Stage 2: SLIP CASING HANGER 1. Repeat the procedures of above Part 1 - Stage 3 Running Slip Casing Hanger

Stage 1: Tubing head Spool Refer from Figure 27 to 30. 1. Install THS with the same procedure as installing CHS. 2. Pressure Test with the same procedure as above Part 2 Stage 2 Pressure Test.
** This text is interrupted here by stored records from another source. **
(** An eraser that the stylus cannot send. *)
Definition withheld (b : StylusBinding) (s : StylusSample) : bool :=
  smp_in_proximity s && bool_decide (smp_tool s = Eraser) && negb (bind_erase b).

Definition plan (em : StylusEmulator) (s : StylusSample) : result SampleField (list StylusFrame) * StylusEmulator :=
  match check_finite s with
  | Err field => (Err field, em)
  | Ok _ =>
    let w := withheld (em_binding em) s in
    let in_proximity := if w then false else smp_in_proximity s in
    let em := if w then mkEmulator (em_binding em) (em_tool em) (em_sent em) (em_dropped_buttons em)
                          (saturating_add 64 (em_withheld_erasers em) 1) else em in
    let '(edges, next) := plan_pen_edges (em_tool em) (smp_tool s) in_proximity (smp_touching s) (smp_buttons s) in
    let '(fs, em) := frames em edges next (Some (axes_of s)) in
    (Ok fs, set_tool next em)
  end.

Definition release (em : StylusEmulator) : list StylusFrame * StylusEmulator :=
  let '(edges, next) := plan_pen_edges (em_tool em) (tool_end (em_tool em)) false false 0 in
  let '(fs, em) := frames em edges next None in
  (fs, set_tool next em).

(** ** What a host may advertise *)

Inductive CapabilityAvailability := Available | Unavailable | Unknown.

Record PenCapabilityTruth := mkTruth {
  truth_pen : CapabilityAvailability;
  truth_pressure : CapabilityAvailability;
  truth_tilt : CapabilityAvailability;
  truth_rotation : CapabilityAvailability;
  truth_eraser : CapabilityAvailability;
  truth_proximity : CapabilityAvailability;
  truth_barrel_buttons : CapabilityAvailability
}.

Definition availability (present : bool) : CapabilityAvailability := if present then Available else Unavailable.

Definition TRUTH_UNAVAILABLE : PenCapabilityTruth :=
  mkTruth Unavailable Unavailable Unavailable Unavailable Unavailable Unavailable Unavailable.
Definition LINUX_UINPUT_TABLET : PenCapabilityTruth :=
  mkTruth Available Available Available Unavailable Available Available Available.
Definition linux_uinput (tablet_device : bool) : PenCapabilityTruth := if tablet_device then LINUX_UINPUT_TABLET else TRUTH_UNAVAILABLE.
Definition emulated_stylus (b : StylusBinding) : PenCapabilityTruth :=
  mkTruth Available (availability (bind_pressure b)) (availability (bind_tilt b)) (availability (bind_rotation b))
    (availability (bind_erase b)) Available (availability (0 <? deliverable_buttons b)).
Definition pen_available (t : PenCapabilityTruth) : bool := match truth_pen t with Available => true | _ => false end.

(** ** The protocol, as a compositor checks it *)

(** The axes a stylus was last given in this stay in proximity. *)
Record Axes := mkAxes {
  ax_position : option (f32 * f32); ax_pressure : option f32; ax_tilt : option (f32 * f32); ax_rotation : option f32
}.

Definition no_axes : Axes := mkAxes None None None None.

(** The stylus on the compositor's side: what is pressed on it, and its axes.
    The tool of the [Device] stands for its presence; which end it is, is
    [st_erasing]. *)
Record Stylus := mkStylus { st_device : Device; st_erasing : bool; st_axes : Axes }.

Definition no_stylus : Stylus := mkStylus (mkDevice None false 0) false no_axes.

Definition present (st : Stylus) : bool := is_some (dev_tool (st_device st)).

Definition via_device (st : Stylus) (edge : PenEdge) : option Stylus :=
  d ← inject (st_device st) edge; Some (mkStylus d (st_erasing st) (st_axes st)).

Definition on_axes (st : Stylus) (a : Axes) : option Stylus := Some (mkStylus (st_device st) (st_erasing st) a).
(* ===== verification/Worklist.v ===== *)
(** * Worklist exploration

    The loop that several components share: items by index, some of them
    placed with a value; the item at the head of a worklist gives a value to
    each neighbour that has none, and the neighbour joins the worklist.  A
    queue or a stack differ in where a neighbour joins it. *)

From S2P Require Import Prelude.

(** ** Short chains *)

(** A chain leaves its start for the last time with some step. *)
Lemma rtc_leave (R : nat -> nat -> Prop) x y : rtc R x y ->
  y = x \/ exists z, R x z /\ z <> x /\ rtc (fun u v => R u v /\ v <> x) z y.
Proof.
  revert y. apply rtc_ind_r; [by left|]. intros y w _ Hyw IH. destruct (decide (w = x)) as [->|Hw]; [by left|right].
  destruct IH as [->|(z & Hz & Hne & Hr)]; [exists w; split_and!; [done..|apply rtc_refl]|].
  exists z. split_and!; [done..|]. by eapply rtc_r.
Qed.

(** Between members of a finite set a chain need not repeat one. *)
Lemma rtc_short n : forall (R : nat -> nat -> Prop) X x y, (length X <= n)%nat -> x ∈ X -> (forall u v, R u v -> v ∈ X) ->
  rtc R x y -> exists m, (m < n)%nat /\ nsteps R m x y.
Proof.
  induction n as [|n IH]; intros R X x y Hn Hx HR Hxy.
  { destruct X; [by apply not_elem_of_nil in Hx|cbn in Hn; lia]. }
  destruct (rtc_leave R x y Hxy) as [->|(z & Hz & Hne & Hr)]; [exists 0%nat; split; [lia|constructor]|].
  destruct (IH (fun u v => R u v /\ v <> x) (filter (fun v => v <> x) X) z y) as (m & Hm & Hs).
  - pose proof (length_filter_lt (fun v => v <> x) X x Hx ltac:(by intros [])). lia.
  - apply list_elem_of_filter. split; [done|by eapply HR].
  - intros u v [Huv Hv]. apply list_elem_of_filter. split; [done|by eapply HR].
  - done.
  - exists (S m). split; [lia|]. eapply nsteps_l; [exact Hz|].
    apply (nsteps_congruence id R) in Hs; [done|by intros u v []].
Qed.

Section Worklist.

(** [step i a j]: what item [i], placed with [a], gives to item [j]. *)
Context {A : Type} (step : nat -> A -> nat -> option A) (push : nat -> list nat -> list nat).

Abbreviation Placed := (list (option A)).

(** The inner loop, over the candidates of item [i]. *)
Fixpoint visit (i : nat) (a : A) (candidates : list nat) (placed : Placed) (queue : list nat) : Placed * list nat :=
  match candidates with
  | [] => (placed, queue)
  | j :: r =>
    match mjoin (placed !! j), step i a j with
    | None, Some b => visit i a r (<[j := Some b]> placed) (push j queue)
    | _, _ => visit i a r placed queue
    end
  end.

(** The outer loop; [None] is fuel that ran out. *)
Fixpoint explore (fuel : nat) (placed : Placed) (queue : list nat) : option Placed :=
  match queue with
  | [] => Some placed
  | i :: queue =>
    match fuel with
    | O => None
    | S fuel =>
      match mjoin (placed !! i) with
      | None => explore fuel placed queue
      | Some a => let '(placed, queue) := visit i a (seq 0 (length placed)) placed queue in explore fuel placed queue
      end
    end
  end.

(** From one placed item. *)
Definition explore_from (n k : nat) (a : A) : option Placed := explore n (<[k := Some a]> (replicate n None)) [k].

(** ** What it finds *)

Definition value (placed : Placed) (i : nat) (a : A) : Prop := placed !! i = Some (Some a).
Definition gives (placed : Placed) (i j : nat) : Prop := exists a b, value placed i a /\ value placed j b /\ step i a j = Some b.
Definition vacant (placed : Placed) : nat := length (filter (fun s => s = None) placed).

Lemma mjoin_value placed i a : mjoin (placed !! i) = Some a <-> value placed i a.
Proof. unfold value. destruct (placed !! i) as [[b|]|]; cbn; split; congruence. Qed.

Lemma vacant_insert placed i (a : A) : placed !! i = Some None -> S (vacant (<[i := Some a]> placed)) = vacant placed.
Proof.
  unfold vacant. revert i. induction placed as [|x r IH]; intros [|i] Hi; cbn in Hi; try done.
  - injection Hi as ->. cbn [insert list_insert]. rewrite filter_cons_False, filter_cons_True by done. done.
  - cbn [insert list_insert]. rewrite !filter_cons. specialize (IH i Hi). unfold insert in IH. case_decide; cbn [length]; by rewrite <- IH.
Qed.

Lemma gives_mono placed placed' i j : (forall k a, value placed k a -> value placed' k a) -> gives placed i j -> gives placed' i j.
Proof. intros H (a & b & ? & ? & ?). exists a, b. auto. Qed.

Hypothesis push_perm : forall j q, push j q ≡ₚ j :: q.

(** What a visit of [i] leaves: values stay, each candidate that [i] reaches
    has one, and the items that joined the worklist are the new ones. *)
Lemma visit_spec i a candidates : forall placed queue placed' queue',
  value placed i a -> (forall j, j ∈ candidates -> (j < length placed)%nat) ->
  visit i a candidates placed queue = (placed', queue') ->
  length placed' = length placed
  /\ (forall k b, value placed k b -> value placed' k b)
  /\ (forall j, j ∈ candidates -> is_Some (step i a j) -> exists b, value placed' j b)
  /\ exists fresh, queue' ≡ₚ fresh ++ queue
     /\ (forall j, j ∈ fresh -> gives placed' i j /\ (j ∈ candidates))
     /\ (forall k b, value placed' k b -> value placed k b \/ k ∈ fresh)
     /\ (vacant placed' + length fresh = vacant placed)%nat.
Proof.
  induction candidates as [|j r IH]; intros placed queue placed' queue' Ha Hc E; cbn [visit] in E.
  { injection E as <- <-. split; [done|]. split; [done|]. split; [intros j Hj; by apply not_elem_of_nil in Hj|].
    exists []. split; [done|]. split; [intros j Hj; by apply not_elem_of_nil in Hj|]. split; [by left|cbn; lia]. }
  assert (forall k, k ∈ r -> (k < length placed)%nat) as Hr by (intros k Hk; apply Hc, elem_of_cons; by right).
  assert (forall p q, visit i a r p q = (placed', queue') -> p = placed -> q = queue ->
    (is_Some (step i a j) -> exists b, value placed j b) ->
    length placed' = length placed /\ (forall k b, value placed k b -> value placed' k b)
    /\ (forall k, k ∈ j :: r -> is_Some (step i a k) -> exists b, value placed' k b)
    /\ exists fresh, queue' ≡ₚ fresh ++ queue /\ (forall k, k ∈ fresh -> gives placed' i k /\ (k ∈ j :: r))
       /\ (forall k b, value placed' k b -> value placed k b \/ k ∈ fresh) /\ (vacant placed' + length fresh = vacant placed)%nat) as Hskip.
  { intros p q E' -> -> Hj. destruct (IH _ _ _ _ Ha Hr E') as (H1 & H2 & H3 & fresh & H4 & H5 & H6).
    split; [done|]. split; [done|]. split.
    - intros k [->|Hk]%elem_of_cons Hs; [destruct (Hj Hs) as [b Hb]; exists b; by apply H2|by apply H3].
    - exists fresh. split; [done|]. split; [|done]. intros k Hk. destruct (H5 k Hk). split; [done|]. apply elem_of_cons. by right. }
  destruct (mjoin (placed !! j)) as [b|] eqn:Ej.
  { eapply Hskip; [exact E|done..|]. intros _. exists b. by apply mjoin_value. }
  destruct (step i a j) as [b|] eqn:Es; [|eapply Hskip; [exact E|done..|intros []; done]]. clear Hskip.
  assert (placed !! j = Some None) as Hj.
  { destruct (lookup_lt_is_Some_2 placed j ltac:(apply Hc, elem_of_cons; by left)) as [[x|] Hx]; [|done]. by rewrite Hx in Ej. }
  assert (j <> i) as Hne by (intros ->; unfold value in Ha; congruence).
  destruct (IH (<[j := Some b]> placed) (push j queue) placed' queue') as (H1 & H2 & H3 & fresh & H4 & H5 & H6 & H7); try done.
  { unfold value. by rewrite list_lookup_insert_ne. }
  { intros k Hk. rewrite length_insert. by apply Hr. }
  rewrite length_insert in H1.
  assert (value placed' j b) as Hb by (apply H2, list_lookup_insert_eq, lookup_lt_is_Some_1; by eexists).
  assert (forall k c, value placed k c -> value placed' k c) as Hkeep.
  { intros k c Hk. apply H2. unfold value. rewrite list_lookup_insert_ne; [done|]. intros ->. unfold value in Hk. congruence. }
  split; [done|]. split; [done|]. split; [intros k [->|Hk]%elem_of_cons Hs; [by exists b|by apply H3]|].
  exists (j :: fresh). split; [rewrite H4, push_perm; cbn; by rewrite Permutation_middle|]. split; [|split].
  - intros k [->|Hk]%elem_of_cons.
    + split; [|apply elem_of_cons; by left]. exists a, b. by split_and!; [apply Hkeep|..].
    + destruct (H5 k Hk). split; [done|]. apply elem_of_cons. by right.
  - intros k c Hk. destruct (H6 k c Hk) as [Hk'|Hk']; [|right; apply elem_of_cons; by right].
    destruct (decide (j = k)) as [->|Hjk]; [right; apply elem_of_cons; by left|left]. unfold value in *. by rewrite list_lookup_insert_ne in Hk'.
  - pose proof (vacant_insert placed j b Hj). cbn [length]. lia.
Qed.

Record explored (n k : nat) (a : A) (placed : Placed) (queue : list nat) : Prop := {
  ex_length : length placed = n;
  ex_start : value placed k a;
  ex_queue : forall i, i ∈ queue -> exists b, value placed i b;
  ex_chain : forall i b, value placed i b -> rtc (gives placed) k i;
  ex_done : forall i b j, value placed i b -> ~ (i ∈ queue) -> (j < n)%nat -> is_Some (step i b j) -> exists c, value placed j c
}.

Lemma explore_spec n k a fuel : forall placed queue, explored n k a placed queue -> (vacant placed + length queue <= fuel)%nat ->
  exists placed', explore fuel placed queue = Some placed' /\ explored n k a placed' [].
Proof.
  induction fuel as [|fuel IH]; intros placed [|i queue] Hinv Hf; cbn [explore]; try by exists placed.
  { cbn in Hf. lia. }
  destruct (ex_queue _ _ _ _ _ Hinv i ltac:(apply elem_of_cons; by left)) as [b Hb].
  rewrite (proj2 (mjoin_value _ _ _) Hb). destruct (visit _ _ _ _ _) as [placed' queue'] eqn:Ev.
  destruct Hinv as [Hl Hs Hq Hc Hd]. cbn [length] in Hf.
  apply visit_spec in Ev as (H1 & H2 & H3 & fresh & H4 & H5 & H6 & H7); [|done|intros j Hj%elem_of_seq; lia].
  apply (IH placed' queue'); [|rewrite H4, length_app; lia]. split; [congruence|by apply H2| | |].
  - intros j. rewrite H4. intros [Hj|Hj]%elem_of_app; [destruct (H5 j Hj) as [(? & c & _ & Hc' & _) _]; by exists c|].
    destruct (Hq j ltac:(apply elem_of_cons; by right)) as [c Hc']. exists c. by apply H2.
  - intros j c Hj. destruct (H6 j c Hj) as [Hj'|Hj'].
    + eapply rtc_subrel; [|by eapply Hc]. intros x y. by apply gives_mono.
    + eapply rtc_r; [|by apply H5]. eapply rtc_subrel; [|by eapply Hc]. intros x y. by apply gives_mono.
  - intros j c l Hj Hni Hln Hs'. rewrite H4 in Hni. destruct (decide (j = i)) as [->|Hji].
    + assert (c = b) as -> by (specialize (H2 i b Hb); unfold value in *; congruence). apply H3; [apply elem_of_seq; lia|done].
    + destruct (H6 j c Hj) as [Hj'|Hj']; [|exfalso; apply Hni, elem_of_app; by left].
      destruct (Hd j c l Hj') as [d Hd']; [|done..|exists d; by apply H2].
      intros [->|Hin]%elem_of_cons; [done|]. apply Hni, elem_of_app. by right.
Qed.

(** One unit of fuel per item is enough, and the items placed are those that a
    chain of steps reaches. *)
Lemma explore_from_spec n k a : (k < n)%nat -> exists placed, explore_from n k a = Some placed /\ explored n k a placed [].
Proof.
  intros Hk. set (start := <[k := Some a]> (replicate n None) : Placed).
  assert (value start k a) as Hs by (apply list_lookup_insert_eq; by rewrite length_replicate).
  assert (forall i b, value start i b -> i = k) as Honly.
  { intros i b Hi. destruct (decide (k = i)) as [|Hne]; [done|]. unfold value, start in Hi. rewrite list_lookup_insert_ne in Hi by done.
    by apply lookup_replicate in Hi as [? _]. }
  apply explore_spec.
  - split; [by unfold start; rewrite length_insert, length_replicate|done| | |].
    + intros i ->%list_elem_of_singleton. by exists a.
    + intros i b ->%Honly. apply rtc_refl.
    + intros i b j ->%Honly Hni. exfalso. by apply Hni, list_elem_of_singleton.
  - assert (vacant (replicate n None : Placed) = n) as Hv.
    { unfold vacant. clear. induction n as [|n IH]; [done|]. cbn [replicate]. rewrite filter_cons_True by done. cbn [length]. by rewrite IH. }
    pose proof (vacant_insert (replicate n None) k a) as Hi. rewrite Hv in Hi. specialize (Hi ltac:(by apply lookup_replicate)).
    change (vacant start + 1 <= n)%nat. unfold start. lia.
Qed.

(** When whether a step is possible does not depend on the value. *)
Lemma explored_iff n k a placed (E : nat -> nat -> Prop) i : explored n k a placed [] ->
  (forall i b j, value placed i b -> (is_Some (step i b j) <-> E i j)) -> (forall i j, E i j -> (j < n)%nat) ->
  (exists b, value placed i b) <-> rtc E k i.
Proof.
  intros [Hl Hs Hq Hc Hd] HE Hn. split.
  - intros [b Hi]. eapply rtc_subrel; [|by eapply Hc]. intros x y (c & d & Hx & Hy & Hst). apply (HE x c y Hx). by exists d.
  - intros Hi. revert i Hi. apply rtc_ind_r; [by eexists|]. intros y z _ Hyz [c Hy].
    eapply Hd; [exact Hy|apply not_elem_of_nil|by eapply Hn|by apply (HE y c z Hy)].
Qed.

(** An item that has a value has it after fewer steps than there are items. *)
Lemma explored_short n k a placed i b : explored n k a placed [] -> value placed i b ->
  exists m, (m < n)%nat /\ nsteps (gives placed) m k i.
Proof.
  intros Hex Hi. assert (forall j c, value placed j c -> j ∈ seq 0 n) as Hin.
  { intros j c Hj. apply elem_of_seq. rewrite <- (ex_length _ _ _ _ _ Hex). apply lookup_lt_Some in Hj. lia. }
  apply (rtc_short n (gives placed) (seq 0 n)); [by rewrite length_seq|by eapply Hin, ex_start| |by eapply ex_chain].
  intros u v (_ & c & _ & Hv & _). by eapply Hin.
Qed.

End Worklist.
Stage 2: TUBING HANGER Step 1: Prepare before running tubing hanger Inspect the Tubing Hanger and Pup Joint to verify: •bore is clean and free of debris •threads are clean and undamaged •metal seals are clean and undamaged •Seal area inside THS is clean and undamaged

Make up BPV inside the Tubing Hanger. • Check BPV and running tool. • Make up BPV to running tool. • Install BPV into Tubing Hanger. • Release the running tool from BPV and retrieve the running tool.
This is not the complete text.